What do You think about The Road Home (2007)?
Here's the thing about fiction: I could read for hours about the plight of immigrants and still not know what it felt like to BE an immigrant. But within a few pages of this beautiful, heartbreaking novel I could empathize with Lev and begin to imagine what it would feel like to start over in a foreign place (for Lev, London is his new home). I have lived all my life in two states in Western US. I love to travel, but I always know home is waiting there for me. What a hardship it would be to leave your country and try to make a better life in a strange land and often deal with hostile people. I know I used the word "heartbreaking", but don't be put off by that. There are moments of comedy and joy as well. It's not a downer. At one point he is given a copy of Hamlet and it was delightful to watch how he came to understand Shakespeare. There is also a cell phone scene that I shall never forget. Eek!This is a timely book and it deals with an issue that I am passionate about. Highly recommended. Another THANK YOU to Simon Savidge for the recommendation!
—Jana
The plot of the book is pretty straightforward. Lev, a 42 year old widowed man, has recently emigrated from an unnamed Eastern European country to find work and money in London. He meets a series of people who help him along the way; encounters a number of obstacles . . . There are (as many people have pointed out) various inaccuracies in the book and a couple of glaring bad characterizations. These did not however distract from the overall enjoyment of the book.Rose Tremain said that she talked to Polish immigrants to get a feel for how moving to England was for them.
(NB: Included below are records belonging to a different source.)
(** * meetingagent: the Flask server and the LangChain wrapper

    A shallow embedding of [enhanced_chrome_extension_server.py] and
    [langchain_agent.py].

    - Python values that travel into [jsonify] are modelled by [json]
      (numbers are integers; a dict is the list of its items, keys unique).
    - A Python text is the string of its UTF-8 bytes: its length and its
      slices count characters, and a digit is any decimal digit of Unicode.
    - A call answers, raises an exception that is an [Exception], or is left
      by one that is not (KeyboardInterrupt, SystemExit), which no
      [except Exception] catches.
    - The external [CalendarPersonResearchAgent] / [CalendarAgent] objects are
      records of methods over an abstract world [W]: every method may change
      the world and may raise.  The records they serve are typed: a title is
      a text, a time is a [datetime] or [None], a search answers a list.
    - Handlers run in a state-and-exception monad [M] whose state holds the
      module-level bindings, the agent's world, the clock and a log of the
      agent calls.  What the handlers print is not part of the state.
    - Of Flask, the model keeps the rules of the application (the static
      rule of [Flask(__name__)] and the decorated ones, with the methods
      Flask adds) and the choice of a view by method and path; what the
      framework answers by itself is not detailed. *)

From Stdlib Require Import ZArith Ascii String List Bool Lia.
From stdpp Require Import base option list gmap strings.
In that sense, I do think I gained more insight and a little more sensitivity.There was some snatches of humour - a bit of a dig at the pretentious English art theater set which I enjoyed sharing with my husband (we have a differing opinion).Lev was not a particularly likeable character. I think what I liked was some of the odd characters who appeared in the book and the feeling that there are some nice people around who are still willing to do some random acts of kindness (restored some faith in mankind).All in all, an enjoyable and memorable read.
—Maureen Farrimond
I ordered The Road Home with the usual expectations that one would have for a book by an admired author. But, oh dear. It is unbelievable at so many levels, as well as schematic and sentimental. There are irritating little mistakes of fact that Rose Tremain shouldn't make: London underground trains running on Christmas Day; a man's mobile is stolen, he gets another and is instantly rung on it, even though of course the sim card will have remained in the stolen phone so no one would know his new number...and so on. But then, take her main character, Lev, who comes from an unnamed Baltic country which has just become an EU accession state: he was latterly a manual worker in a wood mill, until it closed because there were no trees left to process, yet his speech patterns (in his native tongue) veer from the almost stupid to the incredibly wordy; his inner life doesn't seem to belong to a man of his life experience and background. He falls for a young, plump kitchen worker in an upmarket restaurant where he does the washing up. She speaks of 'emporia'! Really? I doubt she'd know the word, and if she did, she'd say 'emporiums'. There is something astonishingly cloth-eared in the dialogue, as if all the accents and dialect Tremain gives her characters came out of a handbook.But it's plot more than anything that enrages. One can see every twist and turn coming, down to the gift to Lev of money from a wealthy old woman in a nursing home for whom he has cooked good meals; down to the uncanny physical similarity between a young waitress he meets on his return home to his beloved but deceased wife; down to his keen-eyed observation of the cooking that goes on in the kitchen where he washed up to his own future proficiency as a chef. I closed the book in something approaching fury.